For most men, physical attraction is either there or it isn't. Yes, those factors you mentioned are big distractors and can get in the way of you wanting to be intimate. Just like women, men are affected by their moods and trust and so forth... Also, you have been through a lot with your wife and trust has been damaged. Making "love" is difficult when there is still some resentment there. No matter how much you work on it, it might not be gone cuz she legitimately put you and your family through hell. If this is meant to be, you can't force it. You have made a decision to work on the marriage and that is good. If you both connect in terms of your core values, attitudes about life, interests and such.....there is a good chance you can salvage the relationship.
The most critical part of this is communication. You described "being roommates" and that is a big rift. Researchers have studied what makes for successful long term marriages and the #1 common factor that exists among partners that have been together and describe being happy for years and year is that they consider each other to be "best friends." That is something to work on and that kind of love is something that you CAN nurture and develop and it will respond to the work you guys do but you both have to make an effort or else you will grow apart.
You have read a lot about how futile marital therapy is when a person is actively drinking... But your wife is sober now (I gather) - The results may be different for you guys now. The only thing to determine is if she is far enough in her program to handle the stress or challenge of marital therapy. It recommends in the big book, and I have also heard in meetings in general that spouses treat each other cordially while working on their recoveries. Emotional recovery and relationship healing are the next level after a solid foundation is built. Are you guys there yet in your respective recoveries? Both of you? That is something to consider before committing to working on the relationship.

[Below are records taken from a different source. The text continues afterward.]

Lemma no_space_magnitude m c : 0 ≤ m → no_space (magnitude m c) = true.
Proof.
  intros Hm. unfold magnitude.
  destruct (digits_spec m Hm) as (Hd & _).
  destruct (_ =? 0); [by apply all_digits_no_space|].
  assert (0 < 10 ^ CurrencyExponent c)
    by (destruct (CurrencyExponent_cases c) as [->|[->| ->]]; lia).
  pose proof (Z.mod_pos_bound m (10 ^ CurrencyExponent c) ltac:(lia)).
  rewrite no_space_app. simpl.
  rewrite !all_digits_no_space; [done| |]; [apply pad_left_spec; lia|].
  apply digits_spec. apply Z.div_pos; lia.
Qed.

(** The point and the digits that follow it are read back exactly. *)
Lemma magnitude_read m c :
  0 ≤ m ≤ max_int64 →
  let '(whole, frac, hasFrac) := Cut (magnitude m c) "."%char in
  (whole =s "") = false ∧
  hasFrac && (CurrencyExponent c <? slen frac) = false ∧
  parse_digits 0 (whole +:+ pad_frac frac (CurrencyExponent c)) = Some m.
Proof.
  intros Hm. unfold magnitude.
  destruct (Z.eqb_spec (CurrencyExponent c) 0) as [E|E].
  - destruct (digits_spec m ltac:(lia)) as (Hd & Hv & Hne & _).
    rewrite Cut_digits_none by done. split; [by apply seqb_neq|]. split; [done|].
    rewrite E. change (pad_frac "" 0) with "". rewrite string_app_empty_r.
    rewrite parse_digits_value; [by rewrite Hv|done|done|lia].
  - assert (0 < CurrencyExponent c) by (destruct (CurrencyExponent_cases c) as [?|[?|?]]; lia).
    assert (0 < 10 ^ CurrencyExponent c) by (apply Z.pow_pos_nonneg; lia).
    pose proof (Z.mod_pos_bound m (10 ^ CurrencyExponent c) ltac:(lia)).
    pose proof (Z.div_mod m (10 ^ CurrencyExponent c) ltac:(lia)).
    assert (0 ≤ m / 10 ^ CurrencyExponent c) by (apply Z.div_pos; lia).
    destruct (digits_spec (m / 10 ^ CurrencyExponent c) ltac:(done)) as (Hd & Hv & Hne & _).
    rewrite Cut_digits by done. split; [by apply seqb_neq|].
    destruct (parse_unsigned c (m / 10 ^ CurrencyExponent c) (m mod 10 ^ CurrencyExponent c))
      as [-> ->]; [lia..|]. split; [done|]. f_equal. lia.
Qed.

Lemma magnitude_head m c : 0 ≤ m →
  ∃ h t, magnitude m c = String h t ∧
    Ascii.eqb h "-"%char = false ∧ Ascii.eqb h "+"%char = false.
Proof.
  intros Hm. unfold magnitude. destruct (_ =? 0).
  - destruct (digits_head m Hm) as (h & t & -> & _ & ? & ?). naive_solver.
  - destruct (digits_head (m / 10 ^ CurrencyExponent c)) as (h & t & -> & _ & ? & ?).
    { apply Z.div_pos; [lia|]. apply Z.pow_pos_nonneg; [lia|].
      destruct (CurrencyExponent_cases c) as [->|[->| ->]]; lia. }
    rewrite string_app_cons. naive_solver.
Qed.
(** The figures an issued invoice must keep. *)
Definition inv_figures (i : Invoice) :=
  (i_Number i, i_SubtotalMinor i, i_DiscountMinor i, i_TaxMinor i, i_TotalMinor i, i_TaxRateBPS i,
   i_TaxKind i, i_TaxJurisdiction i, i_ReverseCharge i, i_IssuedAt i, i_DueAt i,
   i_BuyerSnapshot i, i_Notes i).

(** The stored part of an invoice value. *)
Definition inv_row (i : Invoice) : Invoice := i {{ i_Lines := [] }}.

Definition inv_moved (a b : Invoice) : Prop :=
  i_Version a < i_Version b ∧ inv_ident b = inv_ident a ∧
  rtc inv_moves (i_State a) (i_State b) ∧
  i_PaidMinor a ≤ i_PaidMinor b ∧ i_CreditedMinor a ≤ i_CreditedMinor b ∧
  (InvoiceFrozen (i_State a) = true → inv_figures b = inv_figures a).

Definition inv_later (a b : Invoice) : Prop := inv_row b = inv_row a ∨ inv_moved a b.

Lemma inv_row_eq a b : inv_row a = inv_row b →
  i_Version a = i_Version b ∧ inv_ident a = inv_ident b ∧ inv_figures a = inv_figures b ∧
  i_State a = i_State b ∧ i_PaidMinor a = i_PaidMinor b ∧ i_CreditedMinor a = i_CreditedMinor b.
Proof. destruct a, b. unfold inv_row. simpl. intros [= ]. by subst. Qed.

Lemma frozen_rtc s s' : rtc inv_moves s s' → InvoiceFrozen s = true → InvoiceFrozen s' = true.
Proof.
  induction 1 as [|x y z Hxy _ IH]; [done|]. intros _. apply IH.
  by eapply CanTransitionInvoice_frozen.
Qed.

#[global] Instance inv_later_preorder : PreOrder inv_later.
Proof.
  split; [by left|]. intros a b c [Hab|Hab] [Hbc|Hbc].
  - left. congruence.
  - right. apply inv_row_eq in Hab as (E1 & E2 & E3 & E4 & E5 & E6). unfold inv_moved in *.
    by rewrite <-E1, <-E2, <-E3, <-E4, <-E5, <-E6.
  - right. apply inv_row_eq in Hbc as (E1 & E2 & E3 & E4 & E5 & E6). unfold inv_moved in *.
    by rewrite E1, E2, E3, E4, E5, E6.
  - right. destruct Hab as (? & ? & Hr & ? & ? & Hf), Hbc as (? & ? & Hr' & ? & ? & Hf').
    split; [lia|]. split; [congruence|]. split; [by etrans|]. split; [lia|]. split; [lia|].
    intros Hfr. rewrite Hf' by (by eapply frozen_rtc). auto.
Qed.
(* ===== verification/Samples.v ===== *)
(** Concrete worlds and rows on which the theorems are instantiated. *)
From stdpp Require Import prelude strings list gmap relations.
From Stdlib Require Import ZArith Lia.
From S2P Require Import Prelude GoTime Money States Errors Models Store Logic Guarantee.

(** One session alone, a clock that ticks with every step, fresh identifiers,
    no failures, the driver's own duplicate-key text, no provider. *)
Definition sample_world : World := mkWorld
  (λ n, 1700000000 + Z.of_nat n) (λ n, "id-" +:+ itoa (Z.of_nat n)) (λ _, NoFault) (λ _ s, s)
  (λ t, "UNIQUE constraint failed: " +:+ t) (λ _, None) true
  (λ s, Ok s) (λ s, s) (λ s, Ok s) (λ _ s, Ok s) (λ _, Ok ∅) (λ _, Ok "{}") ∅ (λ s, s).

Definition start (db : DB) : St := mkSt (mkShared db []) 0 [].

(** An account, and an invoice it was issued. *)
Definition sample_account : Account :=
  zeroAccount {{ a_ID := "acc-1"; a_TenantID := "acme"; a_Currency := "USD"; a_Version := 1 }}.

Definition sample_invoice : Invoice :=
  zeroInvoice {{ i_ID := "inv-1"; i_TenantID := "acme"; i_AccountID := "acc-1";
    i_Number := "INV-000001"; i_State := InvoiceIssued; i_Currency := "USD";
    i_SubtotalMinor := 2000; i_TotalMinor := 2000; i_DueAt := 1699000000; i_Version := 2 }}.

Definition sample_sub : Subscription :=
  zeroSubscription {{ s_ID := "sub-1"; s_TenantID := "acme"; s_AccountID := "acc-1";
    s_PlanID := "plan-1"; s_State := StateActive; s_Cycle := CycleMonthly; s_Currency := "USD";
    s_PriceMinor := 2000; s_Quantity := 1; s_PeriodStart := 1699000000;
    s_PeriodEnd := 1701000000; s_Version := 1 }}.

Definition sample_db : DB :=
  emptyDB {{ t_accounts := {[ "acme" := sample_account ]};
             t_invoices := {[ "inv-1" := sample_invoice ]};
             t_subs := {[ "sub-1" := sample_sub ]} }}.

Lemma keyed_empty {V} (t : Table V) : keyed t ∅.
Proof. by intros k v. Qed.

Lemma keyed_singleton {V} (t : Table V) k v : tb_key t v = k → keyed t {[ k := v ]}.
Proof. intros H k' v' Hv. apply lookup_singleton_Some in Hv as [<- <-]. done. Qed.

Lemma sample_wf : wf (mkShared sample_db []).
Proof.
  constructor; simpl; first [apply keyed_empty|by apply keyed_singleton].
Qed.

Lemma sample_rely : rely billing sample_world.
Proof. split; [done|]. intros n s Hi. by split. Qed.

(** A card provider that accepts every charge, configured and enabled, and a
    stored card of the same tenant. *)
Definition sample_charge (req : ChargeRequest) : ChargeResult :=
  mkChargeResult ("ch-" +:+ cr_IdempotencyKey req) "succeeded" (cr_AmountMinor req)
    (cr_Currency req) "" "" false "".

Definition sample_provider : Provider := mkProvider
  (mkCapabilities true true true true false true []) (λ _, None)
  (λ _ req, Ok (mkMethod (mr_Token req) "cus-1" "card" "visa" "4242" 12 2030 "US"))
  (λ _ _, None) (λ _ req, Ok (sample_charge req))
  (λ _ req, Ok (mkRefundResult "re-1" "succeeded" (rr_AmountMinor req)))
  (λ _ _, Err (Plain "unknown payment")) (λ _ _ _, Ok [])
  (λ _ _ body _, Ok (mkEvent body "payment.succeeded" "ch-1" 2000 "USD" "" 0)).

Definition sample_driver : Driver := mkDriver "card" "Card" "cards"
  [mkField "api_key" "API key" true true "" ""] [] [] (Some (λ _, Ok sample_provider)).

Definition card_world : World := mkWorld
  (w_now sample_world) (w_newid sample_world) (w_fault sample_world) (w_env sample_world)
  (w_dup sample_world) (w_counters sample_world) true (w_decode sample_world)
  (w_encode sample_world) (w_decrypt sample_world) (w_encrypt sample_world)
  (λ _, Ok {[ "api_key" := "sk_1"; "webhook_secret" := "whsec" ]}) (w_marshal sample_world)
  (Register sample_driver ∅) (w_hash sample_world).

Definition sample_record : ProviderRecord :=
  zeroProviderRecord {{ pr_Name := "card"; pr_Enabled := true; pr_State := ProviderActive;
    pr_Priority := 100; pr_CredentialsEnc := "blob"; pr_HealthState := HealthHealthy;
    pr_Version := 3 }}.

Definition sample_method : PaymentMethod :=
  zeroPaymentMethod {{ pm_ID := "pm-1"; pm_TenantID := "acme"; pm_AccountID := "acc-1";
    pm_Provider := "card"; pm_ProviderToken := "tok_1"; pm_Kind := "card";
    pm_IsDefault := true; pm_State := "active" }}.

Definition card_db : DB :=
  sample_db {{ t_providers := {[ "card" := sample_record ]};
               t_methods := {[ "pm-1" := sample_method ]} }}.

Lemma card_wf : wf (mkShared card_db []).
Proof. constructor; simpl; first [apply keyed_empty|by apply keyed_singleton]. Qed.
(* ===== verification/Service.v ===== *)
(** The service's shared operations: settings and notifications
    ([src/src/billing/service.go]) and the audit trail
    ([src/src/billing/audit.go], with [MaskSecret] of
    [src/src/security/input.go]). *)
From stdpp Require Import prelude strings list gmap relations.
From Stdlib Require Import ZArith Lia Ascii.
From S2P Require Import Prelude GoTime Money States Errors Models Store Logic Guarantee.

(** * Settings *)

Definition SettingBaseCurrency : string := "base_currency".
Definition SettingInvoicePrefix : string := "invoice_prefix".
Definition SettingCreditPrefix : string := "credit_prefix".
Definition SettingGraceDays : string := "grace_period_days".
Definition SettingRetrySchedule : string := "retry_schedule_days".
Definition SettingProviderTimeout : string := "provider_timeout_seconds".
Definition SettingFailoverMode : string := "failover_mode".
Definition SettingTaxEnabled : string := "tax_enabled".
Definition SettingDueDays : string := "invoice_due_days".
Definition SettingBillingEnabled : string := "billing_enabled".
Definition SettingDiscrepancyThreshold : string := "reconcile_discrepancy_threshold".

Definition DefaultInvoicePrefix : string := "INV-".
Definition DefaultCreditPrefix : string := "CN-".
Definition DefaultGraceDays : Z := 7.
Definition DefaultDueDays : Z := 14.
Definition DefaultProviderTimeoutSeconds : Z := 30.
Definition DefaultFailoverMode : string := "automatic".
Definition DefaultRetryScheduleRaw : string := "1,3,5,7".
Definition FailoverManual : string := "manual".

Definition Setting (key fallback : string) : M string :=
  let* r := SELECT_ROW billing_settings key all_rows in
  ret match r with
      | Ok row => if sg_Value row =s "" then fallback else sg_Value row
      | Err _ => fallback
      end.

Definition SettingInt (key : string) (fallback : Z) : M Z :=
  let* raw := Setting key "" in
  ret (if raw =s "" then fallback
       else match ParseInt (TrimSpace raw) with Some n => n | None => fallback end).

Definition SettingBool (key : string) (fallback : bool) : M bool :=
  let* raw := Setting key "" in
  let raw := ToLower (TrimSpace raw) in
  ret (if mem raw ["1"; "true"; "yes"; "on"] then true
       else if mem raw ["0"; "false"; "no"; "off"] then false
       else fallback).

Definition isSecretSettingKey (key : string) : bool :=
  contains_any (ToLower key) ["secret"; "password"; "token"; "api_key"; "apikey"; "private"].

Definition SetSetting (key value actor : string) : M (Res unit) :=
  let key := TrimSpace key in
  if key =s "" then fail (ErrValidation "billing: a setting key is required")
  else if isSecretSettingKey key then
    fail (ErrValidation
      "billing: secrets are not stored in settings; configure them on the provider")
  else
    let* now := unix in
    let? n := mapErr (λ e, ErrInternal e "Could not save the billing setting.")
                (UPDATE billing_settings key all_rows (λ r, mkSettingRow (sg_Key r) value now actor)) in
    if 0 <? n then ok_ tt
    else
      let? _ := mapErr (λ e, ErrInternal e "Could not save the billing setting.")
                  (INSERT billing_settings (mkSettingRow key value now actor)) in
      ok_ tt.

Definition BaseCurrency : M string :=
  let* raw := Setting SettingBaseCurrency DefaultCurrency in
  ret match NormalizeCurrency raw with Ok code => code | Err _ => DefaultCurrency end.

Definition Enabled : M bool := SettingBool SettingBillingEnabled false.

(** Notification events ([src/src/billing/notify.go]). *)
Definition NotifyPaymentFailed : string := "billing.payment.failed".
Definition NotifyPaymentSucceeded : string := "billing.payment.succeeded".
Definition NotifyTrialEnding : string := "billing.trial.ending".
Definition NotifyRenewalUpcoming : string := "billing.renewal.upcoming".
Definition NotifySuspended : string := "billing.subscription.suspended".
Definition NotifyCancelled : string := "billing.subscription.cancelled".
Definition NotifyInvoiceIssued : string := "billing.invoice.issued".
Definition NotifyGraceStarted : string := "billing.grace.period.started".
Definition NotifyCreditIssued : string := "billing.credit.issued".
Definition NotifyRefundIssued : string := "billing.refund.issued".
Definition NotifyReconcileAlert : string := "billing.reconciliation.alert".

(** Notifications are sent only when a notifier is wired; a failed delivery
    changes nothing.  The payload map is not modelled. *)
Definition notify (tenantID event : string) : M unit :=
  let* on := ask (λ w _, w_notifier w) in
  if on : bool then emit (FNotify tenantID event) else ret tt.

(** * The audit trail *)

Definition ResultSuccess : string := "success".
Definition ResultFailure : string := "failure".
Definition ResultDenied : string := "denied".

Definition ActionAccountUpdated : string := "billing.account.updated".
Definition ActionPlanCreated : string := "billing.plan.created".
Definition ActionPlanUpdated : string := "billing.plan.updated".
Definition ActionSubscriptionCreated : string := "billing.subscription.created".
Definition ActionSubscriptionChanged : string := "billing.subscription.changed".
Definition ActionSubscriptionCancel : string := "billing.subscription.cancelled".
Definition ActionSubscriptionResumed : string := "billing.subscription.resumed".
Definition ActionInvoiceIssued : string := "billing.invoice.issued".
Definition ActionInvoicePaid : string := "billing.invoice.paid".
Definition ActionCreditNoteIssued : string := "billing.credit_note.issued".
Definition ActionPaymentAttempted : string := "billing.payment.attempted".
Definition ActionPaymentSucceeded : string := "billing.payment.succeeded".
Definition ActionPaymentFailed : string := "billing.payment.failed".
Definition ActionRefundIssued : string := "billing.refund.issued".
Definition ActionMethodAdded : string := "billing.payment_method.added".
Definition ActionMethodRemoved : string := "billing.payment_method.removed".
Definition ActionProviderConfigured : string := "billing.provider.configured".
Definition ActionProviderEnabled : string := "billing.provider.enabled".
Definition ActionProviderDisabled : string := "billing.provider.disabled".
Definition ActionProviderTested : string := "billing.provider.tested".
Definition ActionWebhookReceived : string := "billing.webhook.received".
Definition ActionWebhookRejected : string := "billing.webhook.rejected".
Definition ActionQuotaDenied : string := "billing.quota.denied".
Definition ActionQuotaOverride : string := "billing.quota.override".
Definition ActionDunningStarted : string := "billing.dunning.started".
Definition ActionDunningExhausted : string := "billing.dunning.exhausted".
Definition ActionDataExported : string := "billing.data.exported".
Definition ActionSettingChanged : string := "billing.setting.changed".
Definition ActionSubscriptionSuspended : string := "billing.subscription.suspended".
Definition ActionRenewalRun : string := "billing.renewal.run".
Definition ActionDunningRun : string := "billing.dunning.run".
Definition ActionReconciled : string := "billing.reconciliation.run".
Definition ActionReconcileMismatch : string := "billing.reconciliation.discrepancy".
Definition ActionProviderHealth : string := "billing.provider.health".
Definition ActorSystem : string := "system".
Definition ActorReconciliation : string := "reconciliation-job".

Record AuditRecord := mkAuditRecord {
  ar_TenantID : string; ar_Actor : string; ar_Action : string; ar_Target : string;
  ar_Provider : string; ar_Result : string; ar_Code : string; ar_IP : string;
  ar_Detail : string }.

Definition zeroAudit : AuditRecord := mkAuditRecord "" "" "" "" "" "" "" "" "".

(** The value that replaces a secret in masked text. *)
Definition MaskedValue : string := "xxxxx".

Fixpoint take_string (n : nat) (s : string) : string :=
  match n, s with
  | S n', String c s' => String c (take_string n' s')
  | _, _ => EmptyString
  end.

Definition MaskSecret (s : string) : string :=
  if s =s "" then ""
  else
    let i := Index s "=" in
    if 0 <? i then take_string (Z.to_nat (i + 1)) s +:+ MaskedValue
    else
      let i := Index s ": " in
      if 0 <? i then take_string (Z.to_nat (i + 2)) s +:+ MaskedValue
      else
        let i := Index s ":" in
        if 0 <? i then take_string (Z.to_nat (i + 1)) s +:+ MaskedValue
        else MaskedValue.

(** [INSERT INTO billing_audit]: the only statement on that table. *)
Definition insert_audit (entry : AuditEntry) : M (Res Z) :=
  exec "billing_audit" (λ db,
    if existsb (λ e, au_ID e =s au_ID entry) (t_audit db) then None
    else Some (1, db {{ t_audit := t_audit db ++ [entry] }})).

Definition WriteAudit (rec : AuditRecord) : M unit :=
  let actor := if ar_Actor rec =s "" then "system" else ar_Actor rec in
  let result := if ar_Result rec =s "" then ResultSuccess else ar_Result rec in
  let* id := newID in
  let* now := unix in
  let entry := mkAuditEntry id now (ar_TenantID rec) actor (ar_Action rec) (ar_Target rec)
                 (ar_Provider rec) result (ar_Code rec) (ar_IP rec) (MaskSecret (ar_Detail rec)) in
  let* _ := insert_audit entry in
  emit (FAuditLog entry).

Definition ListAudit (tenantID : string) (limit : Z) : M (Res (list AuditEntry)) :=
  let limit := if (limit <=? 0) || (500 <? limit) then 100 else limit in
  mapErr (λ e, ErrInternal e "Could not read the billing audit trail.")
    (query (λ db,
      firstn (Z.to_nat limit)
        (sort_by (desc au_OccurredAt)
           (List.filter (λ e, (tenantID =s "") || (au_TenantID e =s tenantID)) (t_audit db))))).

(** * Guarantees *)

Lemma guar_insert_audit {P} {HA : Accepts P} e : guar P (insert_audit e).
Proof.
  apply (guar_exec _). intros s n db' Hi. destruct (existsb _ _); [done|]. intros [= <- <-].
  by apply acc_audit.
Qed.

#[global] Hint Resolve guar_insert_audit : okdb.

Lemma guar_WriteAudit {P} {HA : Accepts P} rec : guar P (WriteAudit rec).
Proof. unfold WriteAudit. guar_all. Qed.

Lemma guar_Setting {P} {HA : Accepts P} key fb : guar P (Setting key fb).
Proof. unfold Setting. guar_all. Qed.

Lemma guar_notify {P} {HA : Accepts P} tenant event : guar P (notify tenant event).
Proof. unfold notify. guar_all. Qed.

#[global] Hint Resolve guar_WriteAudit guar_Setting guar_notify : okdb.

Lemma guar_SettingInt {P} {HA : Accepts P} key fb : guar P (SettingInt key fb).
Proof. unfold SettingInt. guar_all. Qed.

Lemma guar_SettingBool {P} {HA : Accepts P} key fb : guar P (SettingBool key fb).
Proof. unfold SettingBool. guar_all. Qed.

Lemma guar_BaseCurrency {P} {HA : Accepts P} : guar P BaseCurrency.
Proof. unfold BaseCurrency. guar_all. Qed.

#[global] Hint Resolve guar_SettingInt guar_SettingBool guar_BaseCurrency : okdb.

Lemma guar_Enabled {P} {HA : Accepts P} : guar P Enabled.
Proof. unfold Enabled. guar_all. Qed.

Lemma guar_SetSetting {P} {HA : Accepts P} k v a : guar P (SetSetting k v a).
Proof. unfold SetSetting. guar_all. Qed.

#[global] Hint Resolve guar_Enabled guar_SetSetting : okdb.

Her sobriety comes first. I know that sounds bad, but without it, you have no wife to have a relationship with. If her recovery (and yours too) are solid enough, then I would progress on getting your dialog going, rebuilding that trust, friendship, and then intimacy will follow.
Years ago I bought a wonderful book called The Love Dare I now purchase them in quantity to give to others. It taught me step by step what to do. Conversely it taught me what I had done wrong. There is a companion movie that was good to watch before following the book titled Fireproof. Step by step instructions are good for me as I started this program with a very thick head.
I think that it is good to set aside time each day for a quick discussion of how things are going in each others lives. A date night each week is something that shows respect and gets a couple out of the house together. Also a short vacation or weekend getaway is a great opportunity to recharge your mutual batteries.
I caution against wanting more from a relationship than someone puts into it.
THANKS for this post. I am absolutely in a similar situation and haven't been able to bring it up at my F2F meetings. Wow. At times I think, why can't we just 'let go' (more me than my AH) but other times, I don't know...it seems SO complicated. Wow--thank you.